(* ===== verification/Ring.v ===== *)
(** * The output ring of an exec session

    [crates/shuru-guest/src/sessions/ring.rs]: the newest bytes of stdout and
    stderr as one sequence, each at an offset counted from the start of the
    session, with the stream of each run kept apart from the bytes.

    The abstract view is the whole output so far, [hist], a list of bytes
    tagged with their stream; [ring_inv] says that a ring holds a suffix of
    it. Offsets are [u64] counters of bytes written; they are not wrapped,
    which is faithful up to [2^64] bytes of output. *)

From Stdlib Require Import Strings.Byte.
From S2P Require Import Prelude Io Frame.

Definition BUFFER : Z := Z.shiftl 1 20.
Definition MAX_RUNS : Z := 16 * 1024.

Record Ring := MkRing {
  ring_bytes : bytes;
  ring_runs : list (byte * Z);
  ring_start : Z;
  ring_end : Z;
}.

Definition Ring_new : Ring := MkRing [] [] 0 0.

(** The [while left > 0] loop of [drop_front] over the runs. *)
Fixpoint drop_runs (runs : list (byte * Z)) (left : Z) : list (byte * Z) :=
  match runs with
  | [] => []
  | (s, len) :: rest =>
      if left <=? 0 then runs
      else if len <=? left then drop_runs rest (left - len)
      else (s, len - left) :: rest
  end.

Definition drop_front (self : Ring) (n : Z) : Ring :=
  MkRing (zdrop n (ring_bytes self)) (drop_runs (ring_runs self) n)
         (ring_start self + n) (ring_end self).

(** [match self.runs.back_mut()]: extend the last run or open a new one. *)
Fixpoint push_run (runs : list (byte * Z)) (stream : byte) (n : Z) : list (byte * Z) :=
  match runs with
  | [] => [(stream, n)]
  | [(s, len)] => if bool_decide (s = stream) then [(s, len + n)] else [(s, len); (stream, n)]
  | run :: rest => run :: push_run rest stream n
  end.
● ● ●
§ What is expected
Wherever the word "MkRing" appears in the entries above, copy that line.

§ Answer to this problem
Record Ring := MkRing {
Definition Ring_new : Ring := MkRing [] [] 0 0.
  MkRing (zdrop n (ring_bytes self)) (drop_runs (ring_runs self) n)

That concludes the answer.